# 12" Flexible (yes) precision (no) rule



## GaryK (Jun 25, 2007)

That's the biggest problem with most all scales. I always check them out when I'm buying them.


----------



## Grumpy (Nov 9, 2007)

Go metric Jocks, only way through to the future.


----------



## daltxguy (Sep 7, 2007)

Darn, I didn't have the luxury of checking it out before I purchased it. I trusted the product based on my previous experience with the 6" rule and that it was made in the USA! In any case, It's generally good advice never to rely on the end of the ruler anyway. I usually always measure from a known mark in the middle of the rule but in certain cases that's not possible.


----------



## GaryK (Jun 25, 2007)

Same here Steve. If I'm working with a ruler I done trust I always start that the 1" mark.


----------



## Karson (May 9, 2006)

Great Review.

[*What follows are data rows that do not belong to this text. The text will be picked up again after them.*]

(* ===== verification/ConcurrentDemo.v ===== *)
(** * Interleaved sync requests, run

    A scheduler that plays an interleaving of ServerConcurrent, two tenants
    and three devices at once, and a rotation of the epoch in the middle of a
    merge. *)
From S2P Require Import Prelude RustStd Error Schema Crdt Lww Payload Policy Explain Replica.
From S2P Require Import State Merge Demo Postgres Server ServerRun ServerInv ServerSteps.
From S2P Require Import ServerStatements ServerConcurrent ServerSerial ServerDemo.

Section schedule.
Context `{!Pg_externals, !SerdeJson, !StrDebug}.
Variable (t : TableDef).

(** ** A scheduler *)
Inductive action :=
| Begin (i : N) (req : request) (device tenant : string) (security : SyncSecurity)
| Next (i : N) (times : nat)
| Commit (i : N).

#[local] Instance own_is_none (tx : txn) : Decision (tx_own tx = None).
Proof. destruct (tx_own tx) as [o|]; [right|left]; done. Defined.
(** The version a statement of [tx] runs on, if it is not made to wait. *)
Definition grant {X} (c : conc) (i : N) (tx : txn) (s : stmt X) : option own :=
  match tx_own tx with
  | Some o => Some o
  | None =>
    if is_clock s &&
       bool_decide (map_Forall (λ j tx', j ≠ i → tx_tenant tx' = tx_tenant tx → tx_own tx' = None)
                      (cc_txns c))
    then Some (own_start (tx_tenant tx) (cc_db c)) else None
  end.
Definition next (i : N) (c : conc) : option conc :=
  tx ← cc_txns c !! i;
  match tx_rest tx with
  | Done _ => None
  | Do s k =>
    o ← grant c i tx s;
    match exec t (tx_device tx) (tx_tenant tx) s
            (own_view t (tx_device tx) (tx_tenant tx) o (cc_db c)) with
    | (res, v) => Some (conc_stmt t i tx s k o res v c)
    end
  end.
Definition play (a : action) (s : conc * list event) : option (conc * list event) :=
  let '(c, l) := s in
  match a with
  | Begin i req device tenant security =>
    match cc_txns c !! i with
    | Some _ => None
    | None => Some ({| cc_db := cc_db c;
                       cc_txns := <[i := tx_start t req device tenant security]> (cc_txns c) |}, l)
    end
  | Next i times => c' ← Nat.iter times (λ c, c ≫= next i) (Some c); Some (c', l)
  | Commit i =>
    tx ← cc_txns c !! i;
    o ← tx_own tx;
    match tx_rest tx with
    | Done (Ok x) =>
      Some ({| cc_db := own_view t (tx_device tx) (tx_tenant tx) o (cc_db c);
               cc_txns := delete i (cc_txns c) |}, l ++ [ECommit (tx_commit tx x)])
    | _ => None
    end
  end.
Fixpoint plays (l : list action) (s : conc * list event) : option (conc * list event) :=
  match l with
  | [] => Some s
  | a :: l => play a s ≫= plays l
  end.

Lemma next_step i c c' : next i c = Some c' → conc_step t c None c'.
Proof.
  unfold next. intros (tx & Hi & Hrest)%bind_Some.
  destruct (tx_rest tx) as [|X s k] eqn:Htx; [done|].
  apply bind_Some in Hrest as (o & Hgrant & Hrest).
  destruct (exec _ _ _ s _) as [res v] eqn:Hexec. injection Hrest as <-.
  eapply cs_stmt; [done|done| |done]. unfold grant, granted in *.
  destruct (tx_own tx); [by injection Hgrant as <-|].
  destruct (is_clock s); [|done]. cbn [andb] in Hgrant. case_bool_decide as Hall; [|done].
  injection Hgrant as <-. split_and!; [done..|]. intros j tx' Hj. by apply (Hall j tx').
Qed.
Lemma run_nexts i times c0 l c c' :
  conc_run t c0 l c → Nat.iter times (λ c, c ≫= next i) (Some c) = Some c' → conc_run t c0 l c'.
Proof.
  intros Hrun. revert c'. induction times as [|times IH]; intros c'; [by intros [= <-]|].
  cbn [Nat.iter nat_rect]. intros (c1 & Hc1 & Hnext%next_step)%bind_Some.
  rewrite <-(app_nil_r l). eapply (cr_step _ _ l c1 None); [by apply IH|done].
Qed.
Lemma play_run a c0 s s' :
  play a s = Some s' → conc_run t c0 s.2 s.1 → conc_run t c0 s'.2 s'.1.
Proof.
  destruct s as [c l]. destruct a as [i req device tenant security|i times|i]; cbn.
  - destruct (cc_txns c !! i) eqn:Hi; [done|]. intros [= <-] Hrun. cbn.
    rewrite <-(app_nil_r l). eapply (cr_step _ _ l c None); [done|by apply cs_begin].
  - intros (c' & Hc' & [= <-])%bind_Some Hrun. by eapply run_nexts.
  - intros (tx & Hi & (o & Hown & Hrest)%bind_Some)%bind_Some Hrun.
    destruct (tx_rest tx) as [[x|]|] eqn:Htx; [|done..]. injection Hrest as <-. cbn.
    by eapply (cr_step _ _ l c (Some _)), cs_commit.
Qed.
Lemma plays_run l c0 s s' :
  plays l s = Some s' → conc_run t c0 s.2 s.1 → conc_run t c0 s'.2 s'.1.
Proof.
  revert s. induction l as [|a l IH]; intros s; [by intros [= <-]|].
  cbn [plays]. intros (s1 & Ha & Hl)%bind_Some Hrun. by eapply IH, play_run.
Qed.
End schedule.

Section run.
#[local] Existing Instance demo_json.
#[local] Existing Instance demo_debug.
#[local] Existing Instance demo_pg.

(** Two devices of a tenant and one of another: the second device begins at
    once and takes the lock when the first has committed; the other tenant
    runs in between. *)
Definition interleaving : list action :=
  [Begin 1 (RSync request_a) "device-a" demo_tenant SyncSecurity_default;
   Begin 2 (RSync request_b) "device-b" demo_tenant SyncSecurity_default;
   Begin 3 (RSync request_a) "device-a" other_tenant SyncSecurity_default;
   Next 1 4; Next 3 6; Next 1 12; Next 3 14; Next 1 4; Commit 1; Next 2 16; Commit 3;
   Commit 2]%N.
Definition interleaved : conc * list event :=
  default (conc_start pg_0, []) (plays todos_table interleaving (conc_start pg_0, [])).
Lemma interleaved_eq :
  plays todos_table interleaving (conc_start pg_0, []) = Some interleaved.
Proof.
  assert (bool_decide (is_Some (plays todos_table interleaving (conc_start pg_0, []))) = true)
    as [s Hs]%bool_decide_eq_true by (vm_compute; reflexivity).
  unfold interleaved. by rewrite Hs.
Qed.
Lemma interleaved_run : conc_run todos_table (conc_start pg_0) interleaved.2 interleaved.1.
Proof.
  apply (plays_run todos_table _ _ _ _ interleaved_eq). apply cr_nil.
Qed.
Definition devices_of (l : list event) : list (string * string) :=
  omap (λ e, match e with ECommit cm => Some (cm_tenant cm, cm_device cm) | _ => None end) l.
Lemma interleaved_commits :
  devices_of interleaved.2
  = [(demo_tenant, "device-a"); (other_tenant, "device-a"); (demo_tenant, "device-b")].
Proof. vm_compute. reflexivity. Qed.
(** The second device cannot begin before the first has committed. *)
Example device_b_waits :
  plays todos_table (take 3 interleaving ++ [Next 1 4; Next 2 1]%N) (conc_start pg_0, []) = None.
Proof. vm_compute. reflexivity. Qed.


(** ** A rotation in the middle of a merge

    The merge has read the epoch, the epoch is rotated, the merge issues its
    lease: it commits a lease of the epoch that is gone, and a client of
    protocol version 3 keeps the cursor issued under it. *)
Definition raced : option (conc * list event) :=
  s ← plays todos_table
        [Begin 1 (RSync request_a) "device-a" demo_tenant SyncSecurity_default; Next 1 17]%N
        (conc_start pg_0, []);
  plays todos_table [Next 1 3; Commit 1]%N
    ({| cc_db := (rotate_server_epoch (cc_db s.1)).2; cc_txns := cc_txns s.1 |}, s.2).
Definition version_3 : SyncPayload :=
  {| protocol_version := 3; schema_fingerprint := table_fingerprint todos_table;
     source_device_id := "device-a"; source_lamport := 2; changes := []; cursor := 3;
     has_more := false; cursor_reset := false; cursor_token := None; server_epoch := None;
     rejections := [] |}.
Theorem rotation_race :
  match raced with
  | Some (c, _) =>
    let key := (demo_tenant, "device-a", crdt_table todos_table) in
    match pg_epoch (cc_db c), pg_leases (cc_db c) !! key with
    | Some epoch, Some lease =>
      ls_epoch lease ≠ epoch ∧
      lease_is_valid version_3 (max_seq (tenant_log demo_tenant (cc_db c))) epoch (Some lease) = true
    | _, _ => False
    end
  | None => False
  end.
Proof. vm_compute. split; [discriminate|reflexivity]. Qed.
End run.
(* ===== verification/HttpClient.v ===== *)
(** * Clients over HTTP (src/examples/http_offline_roundtrip.rs,
    src/examples/http_partial_replica.rs)

    A [SqliteClient] whose transport posts JSON with a bearer token to the
    HTTP server: what reqwest and serde_json do are parameters, the network
    and the layers in front of the handlers are an environment that decides
    the fate of every request. *)
From S2P Require Import Prelude RustStd Error Schema Crdt Policy Explain Replica State.
From S2P Require Import Sqlite Client Postgres Server Http Auth AuthTheorems.

Local Open Scope loom_scope.

(** ** JSON

    serde_json prints and parses everything but reals as it was. *)
Inductive RequestFailure :=
| SendFailed (detail : string)
| StatusError (status : N)
| DecodeFailed.
Class Reqwest_externals := {
  json_real : f64 → f64;
  reqwest_message : RequestFailure → string;
  error_for_status : Response → result RequestFailure Response;
  response_json_sync : Response → result RequestFailure SyncPayload;
  response_json_partial : Response → result RequestFailure PartialReplicaResponse;
}.

Section wire.
Context `{!Reqwest_externals}.

Definition wire_value (v : CrdtValue) : CrdtValue :=
  match v with VReal r => VReal (json_real r) | _ => v end.
Definition wire_column (c : CrdtColumn) : CrdtColumn :=
  {| value := wire_value (value c); metadata := metadata c |}.
Definition wire_row (row : RowChange) : RowChange :=
  {| todo_id := todo_id row; columns := wire_column <$> columns row |}.
Definition wire_rejection (x : SyncRejection) : SyncRejection :=
  {| sr_todo_id := sr_todo_id x; sr_column_name := sr_column_name x; sr_kind := sr_kind x;
     sr_reason := sr_reason x; sr_value := wire_value (sr_value x);
     sr_metadata := sr_metadata x |}.
Definition wire_payload (p : SyncPayload) : SyncPayload :=
  {| protocol_version := protocol_version p; schema_fingerprint := schema_fingerprint p;
     source_device_id := source_device_id p; source_lamport := source_lamport p;
     changes := wire_row <$> changes p; cursor := cursor p; has_more := has_more p;
     cursor_reset := cursor_reset p; cursor_token := cursor_token p;
     server_epoch := server_epoch p; rejections := wire_rejection <$> rejections p |}.
Definition wire_predicate (x : ReplicaPredicate) : ReplicaPredicate :=
  match x with ColumnEquals column v => ColumnEquals column (wire_value v) | _ => x end.
Definition wire_request (r : PartialReplicaRequest) : PartialReplicaRequest :=
  {| prq_scope_id := prq_scope_id r; prq_scope_version := prq_scope_version r;
     interest := {| predicates := wire_predicate <$> predicates (interest r);
                    limit := limit (interest r) |};
     known_member_ids := known_member_ids r; prq_sync := wire_payload (prq_sync r) |}.
Definition wire_response (r : PartialReplicaResponse) : PartialReplicaResponse :=
  {| prs_scope_id := prs_scope_id r; prs_scope_version := prs_scope_version r;
     member_ids := member_ids r; evicted_row_ids := evicted_row_ids r;
     prs_sync := wire_payload (prs_sync r) |}.
End wire.

(** ** One request

    What happens around the handler: the time, the connection pool, how long
    it takes, and the network - a request may get lost, be answered by a layer
    in front of the handler, or lose its answer after it was served. *)
Inductive Network :=
| Delivered
| RequestLost (detail : string)
| Intercepted (status : N)
| ResponseLost (detail : string).
Record Exchange := {
  ex_now : N;
  ex_pool : PoolOutcome;
  ex_elapsed : Duration;
  ex_network : Network;
}.

(** The server, and how many requests the client sent it. *)
Record HttpWorld := { hw_server : PgDb * Metrics; hw_sent : N }.
Definition hw_db (w : HttpWorld) : PgDb := (hw_server w).1.

Definition map_err {E E' A} (f : E → E') (r : result E A) : result E' A :=
  match r with Ok a => Ok a | Err e => Err (f e) end.

(** What is documented of reqwest: [error_for_status] hands the response on or
    fails, and [json] succeeds on the JSON of the type only. *)
Record reqwest_laws `{!Reqwest_externals} : Prop := {
  rl_status response response' : error_for_status response = Ok response' → response' = response;
  rl_sync response p : response_json_sync response = Ok p →
    ∃ p0, rsp_body response = JsonSync p0 ∧ p = wire_payload p0;
  rl_partial response r : response_json_partial response = Ok r →
    ∃ r0, rsp_body response = JsonPartial r0 ∧ r = wire_response r0;
}.

Section client.
Context `{!Pg_externals, !SerdeJson, !StrDebug, !SqlText_externals, !Reqwest_externals}.

(** [http.post(endpoint).bearer_auth(token).json(&body).send()] *)
Definition http_send (env : N → Exchange)
    (handler : Exchange → PgDb * Metrics → Response * (PgDb * Metrics))
  : stM HttpWorld RequestFailure Response := λ w,
  let x := env (hw_sent w) in
  let after s := {| hw_server := s; hw_sent := hw_sent w + 1 |} in
  match ex_network x with
  | RequestLost detail => (Err (SendFailed detail), after (hw_server w))
  | Intercepted status =>
    (Ok {| rsp_status := status; rsp_body := TextBody "" |}, after (hw_server w))
  | Delivered => let '(response, s) := handler x (hw_server w) in (Ok response, after s)
  | ResponseLost detail =>
    let '(_, s) := handler x (hw_server w) in (Err (SendFailed detail), after s)
  end.

Definition transport_error (context : string) (error : RequestFailure) : SyncError :=
  InvalidPayload (context +:+ ": " +:+ reqwest_message error).

(** The transports: [send], [error_for_status] and [json], each with the text
    its failure gets. *)
Definition http_answer {A} (refused unreadable : string)
    (json : Response → result RequestFailure A)
    (sent : stM HttpWorld RequestFailure Response) : stM HttpWorld SyncError A := λ w,
  let '(sent, w') := sent w in
  (response ← map_err (transport_error "HTTP transport failed") sent;
   response ← map_err (transport_error refused) (error_for_status response);
   map_err (transport_error unreadable) (json response), w').

Section connection.
Variables (state : AppState) (env : N → Exchange) (token : string).

Definition post_sync (payload : SyncPayload) : stM HttpWorld RequestFailure Response :=
  http_send env (λ x, sync state (ex_now x) (bearer_headers token) (ex_pool x) (ex_elapsed x)
                        (wire_payload payload)).
Definition post_partial (request : PartialReplicaRequest)
  : stM HttpWorld RequestFailure Response :=
  http_send env (λ x, sync_partial state (ex_now x) (bearer_headers token) (ex_pool x)
                        (ex_elapsed x) (wire_request request)).

Definition payload_transport (refused unreadable : string) (payload : SyncPayload)
  : stM HttpWorld SyncError SyncPayload :=
  http_answer refused unreadable response_json_sync (post_sync payload).
Definition sync_transport : SyncPayload → stM HttpWorld SyncError SyncPayload :=
  payload_transport "Loomabase server rejected synchronization"
    "invalid Loomabase server response".
Definition full_transport : SyncPayload → stM HttpWorld SyncError SyncPayload :=
  payload_transport "server rejected full sync" "invalid full sync response".
Definition partial_transport (request : PartialReplicaRequest)
  : stM HttpWorld SyncError PartialReplicaResponse :=
  http_answer "server rejected partial sync" "invalid partial sync response"
    response_json_partial (post_partial request).

Definition sync_http (t : TableDef) : stM (ClientDb * HttpWorld) SyncError unit :=
  sync_with t sync_transport ;;; st_ret tt.
Definition sync_full (t : TableDef) : stM (ClientDb * HttpWorld) SyncError unit :=
  sync_with t full_transport ;;; st_ret tt.
Definition http_sync_partial (t : TableDef) (i : ReplicaInterest)
  : stM (ClientDb * HttpWorld) SyncError PartialReplicaResponse :=
  sync_partial_with t partial_transport "incomplete" i.
End connection.
End client.
(** C1: The deployed system converges. A device has edited offline, synced,
    failed to sync and lost answers, through the network, the HTTP handlers,
    the authenticator and PostgreSQL transactions, while devices of all
    tenants synced, requests failed, leases expired and the epoch was rotated.
    The table has no real column ([no_reals]: reals drift through JSON, see
    [json_drift_blocks_replay]) and the policies of the server deny nothing
    ([permissive]: a denied cell stays with the device until its version is
    reported rejected, and the two sides differ in it). When
    [sync_until_caught_up] returns, the device and its tenant on the
    server hold the same cells, both application tables show the value of
    every one of them, the device has nothing left to send, and no other
    tenant was touched. *)
Theorem stack_converges device db w r db' w' :
  json_finite → uuids_distinct → f64_text_exact → table_wf t → no_reals t →
  permissive (as_security state) → tokens_of_tenant →
  execution t (SyncServer0 := http_server) db w →
  sync_until_caught_up t (payload_transport state env (tokens device) refused unreadable) (db, w)
    = (Ok r, (db', w')) →
  has_more r = false ∧ client_cells t db' ≡ tenant_cells tenant (hw_db w') ∧
  (∀ k c, tenant_cells tenant (hw_db w') !! k = Some c → both_show db' (hw_db w') k (value c)) ∧
  (∀ k cell, crdt_rows db' !! k = Some cell → cr_dirty cell = false) ∧
  (∀ other, tenant ≠ other → same_tenant other (hw_db w) (hw_db w')) ∧
  execution t (SyncServer0 := http_server) db' w'.
Proof.
  intros Hfin Huuid Hfloat Ht Hreals Hopen Htok Hex Hsync.
  pose (laws := http_server_laws Hfin Huuid Hopen Hreals Htok).
  destruct (sync_pages_converge t (SyncServer0 := http_server) MAX_SYNC_PAGES_PER_CALL device
    db w r db' w' Hfloat Ht Hex I Hsync) as (Hex' & Hmore & Heq & Hclean).
  split_and!; [done|done| |done| |done].
  - pose proof (execution_linked t (SyncServer0 := http_server) db' w' Hfloat Ht Hex') as Hlinked.
    intros k c Hc. apply equal_cells_shown; [done|apply (lk_wf _ _ _ Hlinked)| |done|done].
    destruct (lk_session _ _ _ Hlinked) as [Hok _]. apply (so_wf _ _ _ _ _ _ Hok).
  - intros other Hne.
    by apply (sync_pages_frame other device MAX_SYNC_PAGES_PER_CALL Htok Hne _ _ _ Hsync).
Qed.
End http.

(** Tokens the reference encoder writes with the secret of the server are of
    the tenant they name. *)
Lemma encoded_tokens_of_tenant `{!Jwt_externals} state tenant tokens secret policy exp :
  jwt_laws →
  as_authenticator state = authenticate {| jwt_secret := secret; jwt_policy := policy |} →
  (∀ device, encode_token secret tenant device exp = Some (tokens device)) →
  tokens_of_tenant state tenant tokens.
Proof.
  intros Hlaws Hauth Htokens device now identity Hid. rewrite Hauth in Hid.
  by destruct (encoded_token_identity _ _ _ _ _ _ _ _ _ _ _ Hlaws (Htokens device) Hid).
Qed.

And a warning when buying a new ruler check it out.

I've heard it said that when measuring and with cutting always use the same ruler so you are using the same measurements even though it may not be a correct number.

When I buy a tape measure I but about 6 of them and check them out to make sure that they are the same. So one is where I measure the requirements and the other one is at the saw. Of course usually they both end up at the same place so thats why you need 6 so that there is always one around, that is agreement with the one on the other end.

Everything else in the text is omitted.